There are prerequisites for such results. In both countries the state sectors, the state corporations are dominant in the economy. Naturally, they support the current government. Their share in the state budget is almost 75-80 percent per year. In other words, neither Russia nor Azerbaijan has financial groups that could finance the oppositions.
 
On the other hand, there is no request for opposition in the society and there are no sources of funding, there is simply no one to create a real intellectual alternative. Nobody can offer an alternative model of the country's development, except current one.
 
Eurasia Diary: Some believe that Putin's strong victory in the elections is due to his foreign policy in Syria and Ukraine. What is your opinion about this?
 
Oleg Kuznetsov: The situation in Russia is not as unambiguous as it seems at first sight. Putin was supported by two categories of voters: young people under 35 and pensioners over 60. Others, including myself, do not support him.

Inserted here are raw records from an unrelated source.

(** X7: a URL whose host carries a port is not an ECR URL, whatever
    precedes the port: [isECRURL] is false and [parseECRURL] returns
    the error of a host that does not match, the host in its text. *)
Theorem url_with_port_is_not_ecr (url : str) (u : URL) (h port : str) :
  url_Parse url = Ok u ->
  Host u = h ++ ":"%char :: port ->
  port <> [] ->
  Forall (fun c => is_digit c = true) port ->
  isECRURL url_Parse url = false /\
  parseECRURL url_Parse url
  = Err (lit "URL does not match ECR registry pattern: " ++ Host u).
Proof.
  intros E Hh Hne Hd.
  assert (Hn : forall a r, ~ ecr_host_shape (Host u) a r).
  { intros a r. rewrite Hh. apply host_with_port_no_shape; assumption. }
  split; [|apply parseECRURL_no_shape; assumption].
  destruct (isECRURL url_Parse url) eqn:Ei; [|reflexivity].
  apply isECRURL_true in Ei. destruct Ei as (u' & a & r & E' & Hs).
  rewrite E in E'. injection E' as <-. destruct (Hn _ _ Hs).
Qed.

Variable Session : Type.
Variable NewSession : awsConfig -> result Session.

(** X8: with an account and a region both configured the URL is not
    looked at: any two URLs, ECR or not, give the same result. *)
Theorem configure_ignores_url (cfg : ECRConfig) (url url' : str) :
  AccountID cfg <> [] ->
  Region cfg <> [] ->
  configureECRAuth url_Parse NewSession cfg url
  = configureECRAuth url_Parse NewSession cfg url'.
Proof.
  intros Ha Hr. unfold configureECRAuth.
  apply is_empty_false in Ha. apply is_empty_false in Hr.
  rewrite Ha, Hr. reflexivity.
Qed.
(** X3: when the hash holds a record under the key of the provider held
    and the non-empty username, every accessor returns from that record
    and nothing is requested or changed: [name()] its display name, or the
    raw username if the display name is empty, the others their field. *)
Theorem cached_record_is_served σ p u r :
  provider (d σ) = Some p →
  username (d σ) = u →
  u ≠ "" →
  allAuthors σ !! authorKey arg (KNSCore.Provider.id p) u = Some r →
  name arg σ = Some (if isEmpty (KNSCore.Author.name r) then u else KNSCore.Author.name r, σ) ∧
  description arg σ = Some (KNSCore.Author.description r, σ) ∧
  homepage arg σ = Some (KNSCore.Author.homepage r, σ) ∧
  profilepage arg σ = Some (KNSCore.Author.profilepage r, σ) ∧
  avatarUrl arg σ = Some (KNSCore.Author.avatarUrl r, σ).
Proof.
  intros Hp Hu Hne Hhit.
  assert (author arg σ = Some (Some r, σ)) as Ha.
  { rewrite author_unfold, Hp, Hu. apply isEmpty_false in Hne. by rewrite Hne, Hhit. }
  unfold description, homepage, profilepage, avatarUrl.
  rewrite name_unfold, !getter_unfold, Ha, Hu.
  by destruct (isEmpty (KNSCore.Author.name r)).
Qed.

(** X4: with an empty username nothing is looked up: every accessor
    returns the empty value, nothing is requested and nothing changes,
    whatever provider is held and whatever the hash holds. *)
Theorem empty_username_is_never_looked_up σ :
  username (d σ) = "" →
  name arg σ = Some ("", σ) ∧
  description arg σ = Some ("", σ) ∧
  homepage arg σ = Some ("", σ) ∧
  profilepage arg σ = Some ("", σ) ∧
  avatarUrl arg σ = Some ("", σ).
Proof.
  intros Hu.
  assert (author arg σ = Some (None, σ)) as Ha.
  { rewrite author_unfold, Hu. by destruct (provider (d σ)). }
  unfold description, homepage, profilepage, avatarUrl.
  by rewrite name_unfold, !getter_unfold, Ha, Hu.
Qed.
(** X21: logout with a non-empty Bearer token answers 200 and changes only
    the sessions: when no session is stored under the token nothing
    changes; otherwise the first session stored under it is removed and all
    others are kept in the stored order.  When the stored tokens are
    pairwise different, no session of the token is left, the token is
    refused by requireAuth from then on and a second logout changes
    nothing. *)
Theorem logout_revokes (tok : string) (q : option string) (b : gmap string value)
    (st : State) :
  tok <> "" ->
  let req := {| authorization := Some ("Bearer " +:+ tok); query_token := q; body := b |} in
  let out := logout req st in
  out.1 = reply_more 200 (Message "Logged out successfully")
  /\ ((forall s, s ∈ sessions st -> token s <> tok) -> out.2 = st)
  /\ (forall before s after,
        sessions st = (before ++ s :: after)%list -> token s = tok ->
        (forall x, x ∈ before -> token x <> tok) ->
        sessions out.2 = (before ++ after)%list)
  /\ patients out.2 = patients st /\ logs out.2 = logs st
  /\ notes out.2 = notes st /\ shareLinks out.2 = shareLinks st
  /\ (NoDup (token <$> sessions st) ->
      (forall s, s ∈ sessions out.2 -> token s <> tok)
      /\ (forall t, requireAuth req t out.2
                    = inl (reply 401 (Error "Invalid or expired session")))
      /\ logout req out.2 = (out.1, out.2)).
Proof.
  intros Hne req out.
  assert (forall st0, logout req st0
            = (reply_more 200 (Message "Logged out successfully"),
               set_sessions (deleteOne (fun s => bool_decide (token s = tok)) (sessions st0)) st0))
    as Hout.
  { intros st0. unfold logout, logout_token, req. cbn [authorization].
    rewrite remove_first_header.
    apply String.eqb_neq in Hne. rewrite Hne. cbn [truthy]. by rewrite Hne. }
  unfold out. rewrite Hout. cbn [fst snd]. split_and!; try done.
  - intros Hno. destruct st as [ps ls ns ks ss]. unfold set_sessions. simpl in *.
    f_equal. apply deleteOne_no_match. intros s Hs. apply bool_decide_eq_false.
    by apply Hno.
  - intros before s after Hst Hs Hbefore. simpl. rewrite Hst.
    apply deleteOne_first; [by apply bool_decide_eq_true|].
    intros x Hx. apply bool_decide_eq_false. by apply Hbefore.
  - intros Hnd.
    assert (forall s, s ∈ deleteOne (fun s => bool_decide (token s = tok)) (sessions st) ->
                      bool_decide (token s = tok) = false) as Hgone.
    { apply (deleteOne_clears token tok); [done|].
      intros s _ H. by apply bool_decide_eq_true in H. }
    split_and!.
    + intros s Hs. simpl in Hs. apply Hgone in Hs. by apply bool_decide_eq_false in Hs.
    + intros t. unfold requireAuth, req. rewrite bearer_header by done.
      apply String.eqb_neq in Hne. rewrite Hne. simpl.
      by rewrite findOne_None_intro.
    + rewrite Hout. simpl. by rewrite (deleteOne_no_match _ _ Hgone).
Qed.

(** ** Registration *)

Lemma toText_cast_text (v : value) (s : string) : cast_text v = Some s -> toText v = s.
Proof.
  unfold cast_text. destruct v as [|[]| | |]; simpl; try done; by intros [= <-].
Qed.

(** What a 201 of register means. *)
Lemma register_201 (C : Crypto) (now : Z) (new_id : string) (req : request)
    (accounts accounts' : Accounts) (message : string) (u : User) :
  register C now new_id req accounts = (reply_more 201 (Registered message u), accounts') ->
  exists name_v email_v pw role_v a,
    body req !! "name" = Some name_v /\ body req !! "email" = Some email_v
    /\ body req !! "password" = Some (VStr pw)
    /\ body req !! "confirmPassword" = Some (VStr pw)
    /\ body req !! "role" = Some role_v
    /\ truthy name_v = true /\ truthy email_v = true /\ truthy role_v = true /\ pw <> ""
    /\ is_role (Some role_v) = true
    /\ 6 <= Utf8.length16 pw
    /\ Regex.test Regex.emailRegex (Utf8.decode (a_email a)) = true
    /\ findOne (fun x => bool_decide (a_email x = a_email a)) (collection_of (Some role_v) accounts)
       = None
    /\ cast_text name_v = Some (a_name a) /\ cast_text email_v = Some (a_email a)
    /\ cast_text role_v = Some (a_role a)
    /\ a_id a = new_id /\ a_password a = sha256_hex C pw /\ a_createdAt a = now
    /\ u = snapshot a /\ accounts' = add_account (Some role_v) a accounts.
Proof.
  unfold register.
  destruct (body req !! "name") as [name_v|]; [|done].
  destruct (body req !! "email") as [email_v|]; [|done].
  destruct (body req !! "password") as [password|]; [|done].
  destruct (body req !! "confirmPassword") as [confirm|]; [|done].
  destruct (body req !! "role") as [role_v|]; [|done].
  destruct (truthy name_v) eqn:Hn; [|done].
  destruct (truthy email_v) eqn:He; [|done].
  destruct (truthy password) eqn:Hp; [|done].
  destruct (truthy confirm) eqn:Hc; [|done].
  destruct (truthy role_v) eqn:Hr; [|done]. cbn [andb negb].
  destruct (is_role (Some role_v)) eqn:Hrole; [|done]. cbn [negb].
  destruct (match js_length password with Some n => (n <? 6)%nat | None => false end)
    eqn:Hlen; [done|].
  destruct (strict_eq password confirm) eqn:Heq; [|done]. cbn [negb].
  destruct (Regex.test _ _) eqn:Hre; [|done]. cbn [negb].
  destruct (cast_text email_v) as [email_s|] eqn:Hce; [|done].
  destruct (findOne _ _) eqn:Hf; [done|].
  destruct (hashPassword C password) as [h|] eqn:Hh; [|done].
  destruct (cast_text name_v) as [name_s|] eqn:Hcn; [|done].
  destruct (cast_text role_v) as [role_s|] eqn:Hcr; [|done].
  intros [= <- <- <-].
  destruct password as [| | |pw|]; try done. injection Hh as <-.
  destruct confirm as [| | |pw'|]; try done.
  apply bool_decide_eq_true in Heq as [= <-].
  rewrite (toText_cast_text _ _ Hce) in Hre.
  exists name_v, email_v, pw, role_v,
    {| a_id := new_id; a_name := name_s; a_email := email_s;
       a_password := sha256_hex C pw; a_role := role_s; a_createdAt := now |}.
  split_and!; try done.
  - intros ->. done.
  - simpl in Hlen. apply Nat.ltb_ge in Hlen. done.
Qed.

(** X22: register adds an account only when it answers 201.  It then adds
    exactly one, to the collection of the requested role, under an email
    that matches the email pattern and that no account of that collection
    had, with the hash of a password of at least 6 UTF-16 code units that
    equals its confirmation; the answer carries the account's id, name,
    email and role.  Every other answer is an error message under 400, 409
    or 500 and leaves the accounts as they were. *)
Theorem register_outcomes (C : Crypto) (now : Z) (new_id : string) (req : request)
    (accounts : Accounts) :
  let out := register C now new_id req accounts in
  (exists a pw,
     out = (reply_more 201 (Registered "Account created successfully" (snapshot a)),
            add_account (body req !! "role") a accounts)
     /\ body req !! "password" = Some (VStr pw)
     /\ body req !! "confirmPassword" = Some (VStr pw)
     /\ 6 <= Utf8.length16 pw
     /\ a_password a = sha256_hex C pw
     /\ (a_role a = "doctor" \/ a_role a = "caregiver")
     /\ body req !! "role" = Some (VStr (a_role a))
     /\ Regex.test Regex.emailRegex (Utf8.decode (a_email a)) = true
     /\ (forall x, x ∈ collection_of (body req !! "role") accounts -> a_email x <> a_email a)
     /\ a_id a = new_id /\ a_createdAt a = now)
  \/ (exists code msg,
        out = (reply_more code (Plain (Error msg)), accounts)
        /\ (code = 400 \/ code = 409 \/ code = 500)%Z).
Proof.
  intros out. unfold out, register.
  destruct (body req !! "name") as [name_v|]; [|refused; by left].
  destruct (body req !! "email") as [email_v|]; [|refused; by left].
  destruct (body req !! "password") as [password|]; [|refused; by left].
  destruct (body req !! "confirmPassword") as [confirm|]; [|refused; by left].
  destruct (body req !! "role") as [role_v|]; [|refused; by left].
  destruct (negb _); [refused; by left|].
  destruct (is_role (Some role_v)) eqn:Hrole; [|refused; by left]. cbn [negb].
  destruct (match js_length password with Some n => (n <? 6)%nat | None => false end)
    eqn:Hlen; [refused; by left|].
  destruct (strict_eq password confirm) eqn:Heq; [|refused; by left]. cbn [negb].
  destruct (Regex.test _ _) eqn:Hre; [|refused; by left]. cbn [negb].
  destruct (cast_text email_v) as [email_s|] eqn:Hce; [|refused; by right; right].
  destruct (findOne _ _) eqn:Hf; [refused; by right; left|].
  destruct (hashPassword C password) as [h|] eqn:Hh; [|refused; by right; right].
  destruct (cast_text name_v) as [name_s|] eqn:Hcn; [|refused; by right; right].
  destruct (cast_text role_v) as [role_s|] eqn:Hcr; [|refused; by right; right].
  left.
  destruct password as [| | |pw|]; try done. injection Hh as <-.
  destruct confirm as [| | |pw'|]; try done.
  apply bool_decide_eq_true in Heq as [= <-].
  rewrite (toText_cast_text _ _ Hce) in Hre.
  assert (role_v = VStr role_s /\ (role_s = "doctor" \/ role_s = "caregiver")) as [-> Hrs].
  { unfold is_role in Hrole. apply orb_prop in Hrole as [H|H];
      apply bool_decide_eq_true in H; injection H as ->; injection Hcr as <-; auto. }
  exists {| a_id := new_id; a_name := name_s; a_email := email_s;
            a_password := sha256_hex C pw; a_role := role_s; a_createdAt := now |}, pw.
  split_and!; try done.
  - simpl in Hlen. by apply Nat.ltb_ge in Hlen.
  - intros x Hx. pose proof (findOne_None_all _ _ Hf x Hx) as Hno.
    by apply bool_decide_eq_false in Hno.
Qed.
Lemma slice_lookup off n l (k : nat) :
  (k < Z.to_nat n)%nat -> slice off n l !! k = l !! (Z.to_nat off + k)%nat.
Proof. intros. unfold slice. rewrite lookup_take_lt, lookup_drop by lia. done. Qed.

End slices.

#[export] Hint Resolve zlen_nonneg : panicos.

(** *** Little-endian words *)

Lemma le_bytes_length n w : length (le_bytes n w) = n.
Proof. revert w. induction n; simpl; auto. Qed.

Lemma le_val_bytes_mod n : forall w, le_val (le_bytes n w) = w mod 256 ^ Z.of_nat n.
Proof.
  induction n as [|n IH]; intros w; cbn [le_bytes le_val]; [by rewrite Z.mod_1_r|].
  rewrite IH, Nat2Z.inj_succ, Z.pow_succ_r, Z.rem_mul_r by lia. lia.
Qed.

Lemma le_bytes_ok n w : bytes_ok (le_bytes n w).
Proof.
  revert w. induction n; intros w; constructor.
  - unfold is_u8. pose proof (Z.mod_pos_bound w 256). lia.
  - apply IHn.
Qed.

Lemma le_val_bytes n w :
  0 <= w < 256 ^ Z.of_nat n -> le_val (le_bytes n w) = w.
Proof.
  revert w. induction n as [|n IH]; intros w Hw; simpl.
  - simpl in Hw. lia.
  - rewrite Nat2Z.inj_succ, Z.pow_succ_r in Hw by lia.
    rewrite IH.
    + rewrite Z.add_comm. symmetry. apply Z.div_mod. lia.
    + split; [apply Z.div_pos; lia | apply Z.div_lt_upper_bound; lia].
Qed.

Lemma le_val_bound bs : bytes_ok bs -> 0 <= le_val bs < 256 ^ zlen bs.
Proof.
  unfold zlen. induction 1 as [|b bs Hb Hbs IH]; simpl le_val.
  - simpl. lia.
  - simpl length. rewrite Nat2Z.inj_succ, Z.pow_succ_r by lia. unfold is_u8 in Hb. lia.
Qed.

Lemma le_bytes_val bs : bytes_ok bs -> le_bytes (length bs) (le_val bs) = bs.
Proof.
  induction 1 as [|b bs Hb Hbs IH]; simpl; [done|]. unfold is_u8 in Hb.
  assert ((b + 256 * le_val bs) mod 256 = b) as ->.
  { rewrite (Z.mul_comm 256), Z.mod_add by lia. apply Z.mod_small; lia. }
  f_equal. rewrite (Z.mul_comm 256), Z.div_add, Z.div_small by lia. done.
Qed.

Lemma get32_put32_eq off w l :
  0 <= off -> off + 4 <= zlen l -> is_u32 w -> get32 off (put32 off w l) = w.
Proof.
  intros Ho Hl Hw. unfold get32, put32.
  assert (zlen (le_bytes 4 w) = 4) as E by (unfold zlen; by rewrite le_bytes_length).
  rewrite <- E at 1. rewrite slice_splice_same by lia.
  apply le_val_bytes. unfold is_u32 in Hw. lia.
Qed.

Lemma get32_put32_ne off off' w l :
  0 <= off -> off + 4 <= zlen l -> 0 <= off' -> off' + 4 <= off \/ off + 4 <= off' ->
  get32 off' (put32 off w l) = get32 off' l.
Proof.
  intros. unfold get32, put32. f_equal.
  apply slice_splice_other; unfold zlen in *; rewrite ?le_bytes_length; lia.
Qed.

But I perfectly understand that three-fourths of citizens voted for the incumbent president. I must accept this choice.
 
In Azerbaijan there was another motivation for high turnout and this factor is Nagorno-Karabakh conflict which unites whole nation. The people were rallying around their leader. As an observer, I saw how people of all age categories came to polling stations. This is the difference from Russia.
 
Eurasia Diary: What do you think about the OSCE / ODIHR critical report on the presidential elections in Azerbaijan?
 
Oleg Kuznetsov: We all know perfectly under what circumstances the OSCE mission was closed in Azerbaijan. The OSCE is often a political umbrella for NATO's aggressive actions. Naturally, the actions carried out by the OSCE mission in Azerbaijan contradicted the status of the organization.
 
It is quite understandable this report was revenge, as they lost power to influence internal political affairs of Azerbaijan.
 
Eurasia Diary: What is your thought on the re-election of incumbent government in Russia and Azerbaijan?
 
Oleg Kuznetsov: A large number of people support current government. In the West, it is said that the citizens of Russia and Azerbaijan are peoples with Arab psychology who elect a dictator. That's how they started talking about the Turks, when Erdogan started constitutional reform and quite rigidly expelled the Gulenists and pro-American elements from the domestic policy of their country.
 
The mentality of the citizens of Russia, Turkey and Azerbaijan is different from the mentality of Europeans. We are two completely different worlds. We belong to the Eurasian, non-European world. 
 
Eurasia Diary: The presidential elections always symbolize a new era in the life of any country. In Russia and Azerbaijan, the leaders remained the same. Will the foreign and domestic policies of the countries change? Should we expect progress in the settlement of the Nagorno-Karabakh conflict?
 
Oleg Kuznetsov: First, let's talk about the internal policy of the countries. Today it is completely unclear how the internal policy of Russia and Azerbaijan will develop. The head of state is a person who forms the general strategy. A new government structure will be formed. When the final composition of the executive branch of the government is approved, then it will be possible to speak more specifically.
 
I do not think that the foreign policy of Russia and Azerbaijan will change. Our countries are in such conditions that they have no room for maneuver. They have a choice: to continue the course taken earlier or to capitulate. Russia will continue to uphold the right to consider itself a world power, rather than a regional one. Azerbaijan will seek to regain its territorial integrity.
 
The processes that are taking place in Armenia clearly show that the country is emerging from Russian influence, falling under the influence of the West. For a long time Armenia was under control of Russia. As a result of the international sanctions, Russia has no money to maintain its satellite. 
 
Foreign investment requires one thing - the ability to manage political power to ensure the safety of money and return on investment. That is why the former Armenian ambassador to Great Britain became the head of state in Armenia. He is appointed to be looking for European investments in Armenia.